Whey absorve em minutos, caseína libera aminoácidos ao longo de horas e a proteína vegetal traz variedade de fontes como ervilha e arroz – escolha a que melhor encaixa no seu objetivo e no seu intestino.
Comparativo: whey vs caseína vs proteína vegetal
| Característica | Whey (soro) | Caseína | Proteína vegetal (ervilha, arroz, soja) |
|---|---|---|---|
| Velocidade de absorção | Rápida (5‑15 min) | Lenta (4‑6 h) | Média (30‑60 min) |
| Perfil de aminoácidos | Completo, alto em BCAA | Completo, rico em glutamina | Completo quando blend, pode precisar de suplementação de Met‑Cys |
| Lactose | Presente (pode causar desconforto) | Presente, mas em menor quantidade | Zero lactose |
| Ideal para | Pós‑treino imediato | Antes de dormir ou períodos longos sem alimentação | Dietas veganas, intolerância à lactose, quem busca variedade |
| Preço médio (Brasil) | R$ 80‑120/kg | R$ 90‑130/kg | R$ 70‑110/kg |
Qual escolher pro seu caso
Não existe "a melhor" proteína; a decisão depende de três pilares: objetivo de treino, horário de consumo e tolerância digestiva.
- Hipertrofia rápida: opte por whey logo após a sessão, quando o músculo está mais receptivo a aminoácidos.
- Manutenção noturna: a caseína fornece um fluxo constante de nutrientes durante o sono, ajudando na recuperação.
- Intolerância à lactose ou dieta vegana: misturas de proteína de ervilha + arroz oferecem perfil completo sem lactose.
Um estudo brasileiro publicado na Nutrition Journal (Gomes et al., 2014) mostrou que a combinação de proteína de alta qualidade com probióticos melhora a absorção de aminoácidos em atletas com microbiota intestinal alterada.
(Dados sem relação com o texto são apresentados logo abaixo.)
(* ===== verification/Watchdog.v ===== *)
(** * The watchdog (near2eth/watchdog/index.js)

    One round of [Watchdog.run]: read the contract's state, check every
    block producer signature of a pending block, and challenge the first
    invalid one.  The names the watchdog imports from
    rainbow-bridge-utils are looked up in that package's export list
    (utils/index.js). *)

From S2P Require Import Prelude Interfaces LightClientBlock Robust Metrics NearBridge.
Import Contract.

(** ** Exports of rainbow-bridge-utils (utils/index.js) *)

Definition utils_exports : list string := [
  "getScript"; "backoff"; "nearAPI"; "JSONreplacer"; "Web3"; "sleep"; "RobustWeb3"; "setupEthNear";
  "normalizeEthKey"; "accountExists"; "remove0x"; "createLocalKeyStore"; "getWeb3"; "getEthContract";
  "addSecretKey"; "fromWei"; "toWei"; "txnStatus"; "ethCallContract"; "BorshContract"; "hexToBuffer";
  "readerToHex"; "maybeCreateAccount"; "verifyAccount"; "RainbowConfig"; "nearJsonContractFunctionCall";
  "borshifyInitialValidators"; "borshifyOutcomeProof"; "borshify"].

(** Calling an imported name that is [undefined] throws after the arguments
    were evaluated. *)
Definition call_import {A} (name : string) (o : outcome A) : outcome A :=
  if decide (name ∈ utils_exports) then o else Throw (TypeError (name +:+ " is not a function")).

(** [s.endsWith(t)] *)
Definition str_endsWith (t s : string) : bool :=
  (String.length t <=? String.length s)%nat && String.eqb (str_drop (String.length s - String.length t) s) t.

(** ** Services *)

Record WatchedState := { ws_currentHeight : Z; ws_nextValidAt : Z; ws_numBlockProducers : nat }.

Record WatchdogClient (W : Type) := {
  wd_bridgeState : service W WatchedState;
  wd_checkSignature : nat -> service W bool;
  wd_getGasPrice : service W Z;
  wd_getTransactionCount : service W Z;
  (** The signed challenge of a signature index, at a gas price and nonce. *)
  wd_sendChallenge : nat -> Z -> Z -> W -> promise unit * W
}.

Arguments wd_bridgeState {W} _.
Arguments wd_checkSignature {W} _ _.
Arguments wd_getGasPrice {W} _.
Arguments wd_getTransactionCount {W} _.
Arguments wd_sendChallenge {W} _ _ _ _ _.

Section Watchdog.
Context {W : Type} (client : WatchdogClient W) (watchdogDelay watchdogErrorDelay : Z).

Definition PREFIX : string := "near_bridge_watchdog_".

(** What [run] does before its loop: the metrics, and the key as bytes
    ([Buffer.from(key, 'hex')] does not fail). *)
Definition run_metrics (metricsPort : val) : eff W event unit :=
  _ ← new_HttpPrometheus metricsPort;
  _ ← lift (register_all PREFIX ["last_block_verified"; "block_producers"; "incorrect_blocks"; "challenges_submitted"] []);
  mret tt.

(** [promiseWithTimeout(5 * 60 * 1000, sendSignedTransaction(tx), ...)] *)
Definition send_challenge (i : nat) (gasPrice nonce : Z) : eff W event unit :=
  perform (Call "challenge" [VNum (Z.of_nat i); VNum gasPrice; VNum nonce]) (fun w =>
    let '(p, w') := wd_sendChallenge client i gasPrice nonce w in
    (call_import "promiseWithTimeout" (promiseWithTimeout (5 * 60 * 1000) p SLOW_TX_ERROR_MSG), w')).

(** [while (gasPrice < 10000 * 1e9)] *)
Fixpoint challenge_loop (fuel : nat) (i : nat) (gasPrice nonce : Z) : eff W event unit :=
  match fuel with
  | O => stuck
  | S fuel' =>
      if gasPrice <? 10000 * 1000000000 then
        try_catch (_ ← send_challenge i gasPrice nonce; inc_counter (PREFIX +:+ "challenges_submitted")) (fun e =>
          if String.eqb (err_message e) SLOW_TX_ERROR_MSG then challenge_loop fuel' i (gasPrice * 2) nonce
          else throw e)
      else mret tt
  end.

Definition challenge_signature (fuel : nat) (i : nat) : eff W event unit :=
  try_catch
    (gasPrice ← perform (Call "eth.getGasPrice" []) (wd_getGasPrice client);
     nonce ← perform (Call "eth.getTransactionCount" []) (wd_getTransactionCount client);
     challenge_loop fuel i gasPrice nonce)
    (fun _ => mret tt).

(** [checkBlockProducerSignatureInHead(i)]; [None] when it is skipped. *)
Definition check_signature (i : nat) : eff W event (option bool) :=
  try_catch
    (r ← perform (Call "checkBlockProducerSignatureInHead" [VNum (Z.of_nat i)]) (wd_checkSignature client i);
     mret (Some r))
    (fun e => if str_endsWith "No such signature" (err_message e) then mret None else throw e).

(** [for (let i = 0; i < numBlockProducers; i++)]: [n] indices are left. *)
Fixpoint check_signatures (fuel : nat) (n i : nat) : eff W event unit :=
  match n with
  | O => mret tt
  | S n' =>
      result ← check_signature i;
      match result with
      | Some false => _ ← inc_counter (PREFIX +:+ "incorrect_blocks"); challenge_signature fuel i
      | _ => check_signatures fuel n' (S i)
      end
  end.

Definition round (fuel : nat) : eff W event unit :=
  try_catch
    (state ← perform (Call "bridgeState" []) (wd_bridgeState client);
     _ ← set_gauge (PREFIX +:+ "last_block_verified") (ws_currentHeight state);
     _ ← set_gauge (PREFIX +:+ "block_producers") (Z.of_nat (ws_numBlockProducers state));
     _ ← (if ws_nextValidAt state =? 0 then mret tt else check_signatures fuel (ws_numBlockProducers state) 0);
     sleep (num_of_Z (watchdogDelay * 1000)))
    (fun _ => sleep (num_of_Z (watchdogErrorDelay * 1000))).

End Watchdog.

(** ** Lemmas *)

Section Lemmas.
Context {W : Type} (client : WatchdogClient W).
(* ===== verification/WatchSystem.v ===== *)
(** * The watchdog and the contract together

    Watchdog.v models a round of the watchdog against any client contract,
    NearBridge.v the contract.  Here the round runs against the contract: its
    calls read the contract at the time of the call, time passing in
    between.  The challenge is handed to the node and nobody waits for it;
    what it does is stated for every time and state in which it may be
    mined. *)

From S2P Require Import Prelude Interfaces LightClientBlock Robust Metrics NearBridge Near2EthRelay Watchdog RelaySystem.
Import Contract.

Section WatchSystem.
Context {W : Type} {BWd : BridgeWorld W} (sha256 : list Z -> list Z) (ed25519_check : list Z -> Signature -> list Z -> Z -> bool).
Context (client : WatchdogClient W) (sender : string) (d ed : Z).

Class WatchdogOk : Prop := {
  wok_state : reads (wd_bridgeState client) (fun now b =>
    Ret {| ws_currentHeight := currentHeight (bridgeState now b); ws_nextValidAt := nextValidAt (bridgeState now b);
           ws_numBlockProducers := numBlockProducers (bridgeState now b) |});
  wok_check i : reads (wd_checkSignature client i) (fun _ b => checkBlockProducerSignatureInHead ed25519_check i b);
  wok_gasPrice w : exists p w', wd_getGasPrice client w = (Ret p, w') /\ p < 10000 * 1000000000 /\ passes w w';
  wok_nonce w : exists n w', wd_getTransactionCount client w = (Ret n, w') /\ passes w w'
}.

Context {WO : WatchdogOk}.

(** The trace has one challenge, of signature [i]. *)
Definition challenged (i : nat) (t : list event) : Prop :=
  challenges t = [Z.of_nat i] /\
  exists p n, Call "challenge" [VNum (Z.of_nat i); VNum p; VNum n] ∈ t /\ p < 10000 * 1000000000.

Lemma challenged_after i t1 t2 : challenges t1 = [] -> challenged i t2 -> challenged i (t1 ++ t2)%list.
Proof using. intros H1 [H2 (p & n & Hin & Hp)]. split; [by rewrite challenges_app, H1|]. exists p, n. split; [apply elem_of_app; by right | exact Hp]. Qed.

Lemma send_challenge_world i p n w :
  send_challenge client i p n w = (Throw (TypeError "promiseWithTimeout is not a function"),
    (wd_sendChallenge client i p n w).2, [Call "challenge" [VNum (Z.of_nat i); VNum p; VNum n]]).
Proof using.
  unfold send_challenge, perform. destruct (wd_sendChallenge client i p n w) as [pr w'].
  unfold call_import. rewrite decide_False; [done|]. apply (bool_decide_unpack _). vm_compute. exact I.
Qed.

Lemma challenge_signature_sends fuel i w :
  exists w' t, challenge_signature client (S fuel) i w = (Ret tt, w', t) /\ challenged i t.
Proof using WO.
  destruct (wok_gasPrice w) as (p & w1 & E1 & Hp & P1). destruct (wok_nonce w1) as (n & w2 & E2 & P2).
  unfold challenge_signature, try_catch. rewrite eff_bind_eq. unfold perform. rewrite E1. rewrite eff_bind_eq, E2.
  cbn [out_of world_of trace_of fst snd challenge_loop]. rewrite (proj2 (Z.ltb_lt _ _) Hp). unfold try_catch.
  rewrite eff_bind_eq, send_challenge_world. cbn [err_message String.eqb]. do 2 eexists. split; [reflexivity|].
  split; [done|]. exists p, n. split; [set_solver | done].
Qed.

(** A signature of the contract is valid, invalid or missing. *)
Lemma check_signature_reads i w : exists w' t, passes w w' /\ challenges t = [] /\
  check_signature client i w = (Ret (match checkBlockProducerSignatureInHead ed25519_check i (bridge w) with Ret r => Some r | _ => None end), w', t).
Proof using WO.
  destruct (wok_check i w) as (w' & E & P). unfold check_signature, try_catch. rewrite eff_bind_eq. unfold perform. rewrite E.
  unfold checkBlockProducerSignatureInHead. destruct (untrustedSignatures (head (bridge w)) !! i) as [[sig|]|];
    do 2 eexists; (split; [exact P|]); (split; [|reflexivity]); done.
Qed.

Lemma check_signatures_sends fuel n i k w : (k < n)%nat ->
  (forall j, (j < k)%nat -> checkBlockProducerSignatureInHead ed25519_check (i + j) (bridge w) <> Ret false) ->
  checkBlockProducerSignatureInHead ed25519_check (i + k) (bridge w) = Ret false ->
  exists w' t, check_signatures client (S fuel) n i w = (Ret tt, w', t) /\ challenged (i + k) t.
Proof using WO.
  revert i k w. induction n as [|n IH]; intros i k w Hk Hpass Hbad; [lia|]. cbn [check_signatures]. rewrite eff_bind_eq.
  destruct (check_signature_reads i w) as (w1 & t1 & P1 & T1 & ->). destruct k as [|k].
  - rewrite Nat.add_0_r in *. rewrite Hbad. destruct (challenge_signature_sends fuel i w1) as (w2 & t2 & E & H).
    unfold inc_counter. rewrite emit_bind, E. do 2 eexists. split; [reflexivity|]. cbn [trace_of snd].
    apply challenged_after; [exact T1|]. by apply (challenged_after i [_]).
  - pose proof (Hpass 0%nat ltac:(lia)) as H0. rewrite Nat.add_0_r in H0.
    destruct (IH (S i) k w1) as (w2 & t2 & E & H); [lia | | |].
    + intros j Hj. rewrite (proj1 P1). replace (S i + j)%nat with (i + S j)%nat by lia. apply Hpass. lia.
    + rewrite (proj1 P1). by replace (S i + k)%nat with (i + S k)%nat by lia.
    + replace (S i + k)%nat with (i + S k)%nat in H by lia.
      pose proof (challenged_after _ t1 t2 T1 H) as H'.
      destruct (checkBlockProducerSignatureInHead ed25519_check i (bridge w)) as [[]|?|?|]; try done;
        rewrite E; by do 2 eexists.
Qed.

(** The first invalid signature is the one a round challenges. *)
Lemma round_challenges fuel k0 w : 0 <= clock w -> clock w < lastValidAt (bridge w) ->
  (k0 < numBPs (headEpoch (bridge w)))%nat -> checkBlockProducerSignatureInHead ed25519_check k0 (bridge w) = Ret false ->
  exists k, checkBlockProducerSignatureInHead ed25519_check k (bridge w) = Ret false /\
    challenged k (trace_of (Watchdog.round client d ed (S fuel) w)).
Proof using WO.
  intros H0 Hin Hk0 Hbad. set (b := bridge w) in *.
  set (bad := fun k => match checkBlockProducerSignatureInHead ed25519_check k b with Ret false => true | _ => false end).
  assert (exists k, (k <= k0)%nat /\ bad k = true /\ forall j, (j < k)%nat -> bad j = false) as (k & Hk & Hb & Hf).
  { apply least_true. unfold bad. by rewrite Hbad. }
  assert (checkBlockProducerSignatureInHead ed25519_check k b = Ret false) as Hck.
  { unfold bad in Hb. by destruct (checkBlockProducerSignatureInHead ed25519_check k b) as [[]|?|?|]. }
  exists k. split; [done|]. destruct (wok_state w) as (w1 & E1 & [B1 C1]). fold b in E1, B1.
  destruct (check_signatures_sends fuel (numBPs (headEpoch b)) 0 k w1) as (w2 & t2 & E2 & Hch); [lia | | by rewrite B1 |].
  { intros j Hj. cbn [Nat.add]. rewrite B1. specialize (Hf j Hj). unfold bad in Hf. intros Hx. by rewrite Hx in Hf. }
  unfold Watchdog.round, try_catch. rewrite eff_bind_eq. unfold perform. rewrite E1. unfold set_gauge.
  rewrite !emit_bind, eff_bind_eq. unfold bridgeState. rewrite (proj2 (Z.ltb_lt _ _)) by lia.
  cbn [ws_nextValidAt ws_numBlockProducers nextValidAt numBlockProducers].
  rewrite (proj2 (Z.eqb_neq (lastValidAt b) 0)) by lia. rewrite E2. cbn [Nat.add] in Hch.
  destruct Hch as [Hc (p & n & Hm & Hp)]. cbn. split.
  - unfold challenges in *. cbn. rewrite omap_app, Hc. done.
  - exists p, n. split; [set_solver | done].
Qed.

(** A challenge of an invalid signature removes the pending block. *)
Lemma challenge_removes now k b : bridge_inv now b -> Z.land (paused b) PAUSED_CHALLENGE = 0 -> now < lastValidAt b ->
  checkBlockProducerSignatureInHead ed25519_check k b = Ret false ->
  exists m, challenge ed25519_check now sender sender k b = Ret (set_lastValidAt 0 (set_balances m b)).
Proof using.
  intros Hi Hp Ht Hc. unfold challenge, pausable. rewrite Hp, (proj2 (Z.ltb_lt _ _) Ht), Hc. cbn.
  rewrite (proj2 (Z.leb_le _ _) (inv_stake _ _ Hi Ht)). cbn. by eexists.
Qed.

(** C11: The watchdog removes an invalid block.  Take a round that starts
    while a block of a reachable contract is pending that carries an
    invalid signature, with no other transaction before the round's own
    and a gas price below 10^13.  Then the round sends exactly one
    challenge, of an invalid signature.  Nobody waits for that transaction,
    but if it is mined before the end of the challenge period, while
    challenges are not paused, after whatever deposits, withdrawals and
    pauses, it succeeds: no block is pending any more, the confirmed blocks
    are the same, and [blockHashes] never answers the hash of the removed
    block as the pending one. *)
Theorem watchdog_removes_invalid t fuel k0 w :
  let b := bridge w in
  reachable sha256 ed25519_check t b -> t <= clock w < lastValidAt b ->
  (k0 < numBPs (headEpoch b))%nat -> checkBlockProducerSignatureInHead ed25519_check k0 b = Ret false ->
  exists k, checkBlockProducerSignatureInHead ed25519_check k b = Ret false /\
    challenged k (trace_of (Watchdog.round client d ed (S fuel) w)) /\
    forall now m flags, let b1 := set_paused flags (set_balances m b) in
      reachable sha256 ed25519_check now b1 -> Z.land flags PAUSED_CHALLENGE = 0 -> now < lastValidAt b ->
      exists b2, challenge ed25519_check now sender sender k b1 = Ret b2 /\
        lastValidAt b2 = 0 /\ blockHashes_ b2 = blockHashes_ b /\ curHeight b2 = curHeight b /\
        forall later asker h v, blockHashes later asker h b2 = Ret v -> v = default zero32 (blockHashes_ b !! h).
Proof using WO.
  cbv zeta. intros Hr [Ht Hin] Hk0 Hbad. apply reachable_inv in Hr. pose proof (inv_time _ _ Hr) as H0.
  destruct (round_challenges fuel k0 w) as (k & Hck & Hch); [lia | done..|]. exists k. split; [done|]. split; [done|].
  intros now m flags Hr1 Hf Hnow. apply reachable_inv in Hr1.
  destruct (challenge_removes now k _ Hr1) as [m' ->]; [done | done | exact Hck|].
  eexists. split; [reflexivity|]. split; [done|]. split; [done|]. split; [done|]. intros later asker h v Hv.
  unfold blockHashes in Hv. apply pausable_inv, Ret_inj in Hv as <-. unfold confirmed. cbn. by rewrite andb_false_r.
Qed.

End WatchSystem.

(** ** Witness *)

Module Witness.
Import Reference LightClientBlock.Witness NearBridge.Witness RelaySystem.Witness.

Definition watcher : WatchdogClient Sys := {|
  wd_bridgeState := read_ (fun now b =>
    Ret {| ws_currentHeight := currentHeight (bridgeState now b); ws_nextValidAt := nextValidAt (bridgeState now b);
           ws_numBlockProducers := numBlockProducers (bridgeState now b) |});
  wd_checkSignature i := read_ (fun _ b => checkBlockProducerSignatureInHead never i b);
  wd_getGasPrice := fun w => (Ret 20, w);
  wd_getTransactionCount := fun w => (Ret 4, w);
  wd_sendChallenge := fun _ _ _ w => (None, w)
|}.

#[local] Instance watcher_ok : WatchdogOk never watcher.
Proof.
  split.
  - apply read_reads.
  - intros i. apply read_reads.
  - intros w. exists 20, w. split; [done|]. split; [lia | reflexivity].
  - intros w. exists 4, w. split; [done | reflexivity].
Qed.

Definition pending0 : Sys := {| sy_bridge := st4; sy_clock := 50 |}.

(** The challenge mined at time 60, after another deposit. *)
Definition st4_later : NearBridge := set_paused 0 (set_balances (<["other" := 50]> (balances st4)) st4).

Lemma reachable_st4_later : reachable toy_hash never 60 st4_later.
Proof.
  apply (reachable_step _ _ 10 60 st4); [exact reachable_st4 | lia|].
  apply (step_deposit _ _ 60 _ _ "other" 50). vm_compute. reflexivity.
Qed.

Lemma watchdog_removes_invalid_witness :
  exists k b2, challenged k (trace_of (Watchdog.round watcher 1 1 2 pending0)) /\
    challenge never 60 "watchdog" "watchdog" k st4_later = Ret b2 /\ lastValidAt b2 = 0.
Proof.
  destruct (watchdog_removes_invalid toy_hash never watcher "watchdog" 1 1 10 1 0 pending0) as (k & _ & Hch & H);
    [exact reachable_st4 | vm_compute; split; [discriminate | reflexivity] | vm_compute; lia | vm_compute; reflexivity|].
  destruct (H 60 (<["other" := 50]> (balances st4)) 0) as (b2 & Hb & Hl & _); [exact reachable_st4_later | reflexivity | vm_compute; reflexivity|].
  exists k, b2. split; [exact Hch|]. split; [exact Hb | exact Hl].
Defined.

End Witness.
Portanto, se você tem desconforto gastrointestinal, considerar uma proteína vegetal associada a probióticos pode ser vantajoso.
Alimentos brasileiros com nutrição esportiva
Além dos suplementos, alimentos típicos do Brasil podem suprir boa parte das necessidades proteicas:
- feijão preto (cerca de 21 g de proteína por 100 g cozido)
- quinoa (14 g de proteína por 100 g)
- peito de frango grelhado (31 g de proteína por 100 g)
- Peixe como sardinha (25 g de proteína por 100 g)
Incluir esses alimentos nas refeições principais ajuda a reduzir a dependência exclusiva de suplementos, seguindo a recomendação de um nutricionista para equilibrar macro e micronutrientes.
Como incluir na rotina
Para quem está começando, montar um plano simples evita confusão:
- Defina seu objetivo (ganho de massa, manutenção ou perda de peso).
- Escolha o tipo de proteína que melhor se adapta ao seu horário de treino.
- Distribua a ingestão de proteína ao longo do dia: 20‑30 g em cada refeição.
- Combine com fontes alimentares brasileiras para garantir fibras, vitaminas e minerais.
- Faça acompanhamento com um nutricionista pelo menos 1 vez ao mês para ajustar doses e garantir saúde.
Exemplo de dia de alimentação inspirado na rotina de Lauralie Chapados (2026 off‑season) pode ser adaptado para o Brasil usando arroz integral, batata‑doce, abacate e legumes locais.
Quem pode e quem deve evitar
Embora a maioria dos atletas se beneficie da suplementação proteica, alguns grupos devem ter cautela:
- Pacientes com doença renal crônica devem limitar a ingestão total de proteína e buscar orientação médica.
- Indivíduos com alergia a soja ou laticínios precisam escolher opções hipoalergênicas.
- Adolescentes em fase de crescimento devem priorizar alimentos integrais antes de recorrer a suplementos em excesso.
Em todos os casos, a consulta com um profissional de saúde é indispensável.